# What you have to do
Although the data below holds other lines too, output only those from the line with "throw InvalidType and" up to and including the line with "(type t <> KEY", exactly as they appear.

*** Source records Section Begins ***

(** X4: on a front token of the wrong kind, [parse_type] and [parse_id]
    throw InvalidType and InvalidIdentifier with the text of that token and
    the line of the token behind it; when no token is behind it they throw
    the plain end-of-input failure; on the empty queue they throw the
    end-of-input failure that names what was expected. *)
Theorem parse_type_and_id_failures (MAX_ID_LEN : nat) (t t' : Token)
  (rest : TokenQueue) :
  (type t <> KEY \/ type_keyword (text t) = None ->
   parse_type (t :: t' :: rest) = Throw (InvalidType (text t) (line t')) /\
   parse_type [t] = Throw (UnexpectedEndOfInput None)) /\
  (type t <> ID ->
   parse_id MAX_ID_LEN (t :: t' :: rest) =
     Throw (InvalidIdentifier (text t) (line t')) /\
   parse_id MAX_ID_LEN [t] = Throw (UnexpectedEndOfInput None)) /\
  parse_type [] = Throw (UnexpectedEndOfInput (Some "type")) /\
  parse_id MAX_ID_LEN [] = Throw (UnexpectedEndOfInput (Some "identifier")).
Proof.
  repeat split; try reflexivity.
  - rewrite parse_type_cons.
    destruct H as [H|H]; [|rewrite H; now destruct (TokenType_eqb _ _)].
    destruct (TokenType_eqb (type t) KEY) eqn:E; [|reflexivity].
    now apply TokenType_eqb_eq in E.
  - rewrite parse_type_cons.
    destruct H as [H|H]; [|rewrite H; now destruct (TokenType_eqb _ _)].
    destruct (TokenType_eqb (type t) KEY) eqn:E; [|reflexivity].
    now apply TokenType_eqb_eq in E.
  - rewrite parse_id_cons.
    destruct (TokenType_eqb (type t) ID) eqn:E; [|reflexivity].
    now apply TokenType_eqb_eq in E.
  - rewrite parse_id_cons.
    destruct (TokenType_eqb (type t) ID) eqn:E; [|reflexivity].
    now apply TokenType_eqb_eq in E.
Qed.

Lemma parse_type_and_id_failures_witness :
  parse_type [tok ID "x" 1; tok SYM ";" 2] = Throw (InvalidType "x" 2) /\
  parse_id 256 [tok KEY "int" 1; tok SYM ";" 2] =
    Throw (InvalidIdentifier "int" 2).
Proof.
  split.
  - apply (proj1 (parse_type_and_id_failures 256 (tok ID "x" 1)
                    (tok SYM ";" 2) [])).
    left. discriminate.
  - apply (proj1 (proj2 (parse_type_and_id_failures 256 (tok KEY "int" 1)
                           (tok SYM ";" 2) []))).
    discriminate.
Defined.

(** ** Declarations and assignments *)

(** Reads the outcome of a queue primitive off the hypothesis [E]. *)
Ltac prim E :=
  cbv [TokenQueue_peek TokenQueue_remove TokenQueue_is_empty fuel_of_queue
       Token_free ret deref hd_error tl] in E.

Lemma parse_vardecl_Ok (MAX_ID_LEN : nat) (q : TokenQueue) (node : ASTNode)
  (r : TokenQueue) :
  parse_vardecl MAX_ID_LEN q = Ok node r ->
  exists t1 t2 t3 ty,
    q = t1 :: t2 :: t3 :: r /\
    type t1 = KEY /\ type_keyword (text t1) = Some ty /\
    type t2 = ID /\ type t3 = SYM /\ text t3 = ";" /\
    node = VarDeclNode (snprintf MAX_ID_LEN (text t2)) ty false 1 (line t1).
Proof.
  unfold parse_vardecl. intros H.
  apply bind_Ok in H as (p & q0 & E & H). prim E. injection E as <- <-.
  apply bind_Ok in H as (t & q0 & E & H).
  destruct q as [|t1 q]; [discriminate E|]. prim E. injection E as <- <-.
  cbv zeta in H.
  apply bind_Ok in H as (ty & q1 & Hty & H).
  apply parse_type_Ok in Hty as (t1' & [= <- <-] & Hk & Hkw).
  apply bind_Ok in H as (name & q2 & Hid & H).
  apply parse_id_Ok in Hid as (t2 & -> & Hi & ->).
  apply bind_Ok in H as (u & q3 & Hm & H).
  apply match_and_discard_next_token_Ok_eq in Hm as (t3 & -> & Hs & Htxt).
  injection H as <- <-.
  exists t1, t2, t3, ty. repeat split; assumption.
Qed.

(** X5: [parse_vardecl] succeeds exactly on a queue that starts with a type
    keyword, an identifier and the symbol [;]; it removes these three
    tokens and returns the declaration of the (cut) name with the type of
    the keyword, not an array, of length 1, on the line of the keyword. *)
Theorem parse_vardecl_succeeds_iff (MAX_ID_LEN : nat) (q : TokenQueue)
  (node : ASTNode) (r : TokenQueue) :
  parse_vardecl MAX_ID_LEN q = Ok node r <->
  exists t1 t2 t3 ty,
    q = t1 :: t2 :: t3 :: r /\
    type t1 = KEY /\ type_keyword (text t1) = Some ty /\
    type t2 = ID /\ type t3 = SYM /\ text t3 = ";" /\
    node = VarDeclNode (snprintf MAX_ID_LEN (text t2)) ty false 1 (line t1).
Proof.
  split; [apply parse_vardecl_Ok|].
  intros (t1 & t2 & t3 & ty & -> & Hk & Hkw & Hi & Hs & Htxt & ->).
  apply TokenType_eqb_eq in Hk, Hi, Hs. apply String.eqb_eq in Htxt.
  unfold parse_vardecl. run_rule.
  rewrite parse_type_cons, Hk, Hkw. cbv beta iota.
  rewrite parse_id_cons, Hi. cbv beta iota.
  rewrite match_and_discard_next_token_cons. unfold token_str_eq.
  now rewrite Hs, Htxt.
Qed.

Lemma parse_vardecl_succeeds_iff_witness :
  parse_vardecl 256 [tok KEY "bool" 3; tok ID "done" 3; tok SYM ";" 4] =
  Ok (VarDeclNode "done" BOOL false 1 3) [].
Proof.
  apply (proj2 (parse_vardecl_succeeds_iff 256 _ _ _)).
  exists (tok KEY "bool" 3), (tok ID "done" 3), (tok SYM ";" 4), BOOL.
  repeat split.
Defined.

Lemma discard_next_token_Ok (q : TokenQueue) (u : unit) (r : TokenQueue) :
  discard_next_token q = Ok u r -> exists t, q = t :: r.
Proof.
  destruct q as [|t q]; [discriminate|].
  intros [= _ <-]. now exists t.
Qed.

*** Source records Section Ends ***

# Output
    throw InvalidType and InvalidIdentifier with the text of that token and
    the line of the token behind it; when no token is behind it they throw
    the plain end-of-input failure; on the empty queue they throw the
    end-of-input failure that names what was expected. *)
Theorem parse_type_and_id_failures (MAX_ID_LEN : nat) (t t' : Token)
  (rest : TokenQueue) :
  (type t <> KEY \/ type_keyword (text t) = None ->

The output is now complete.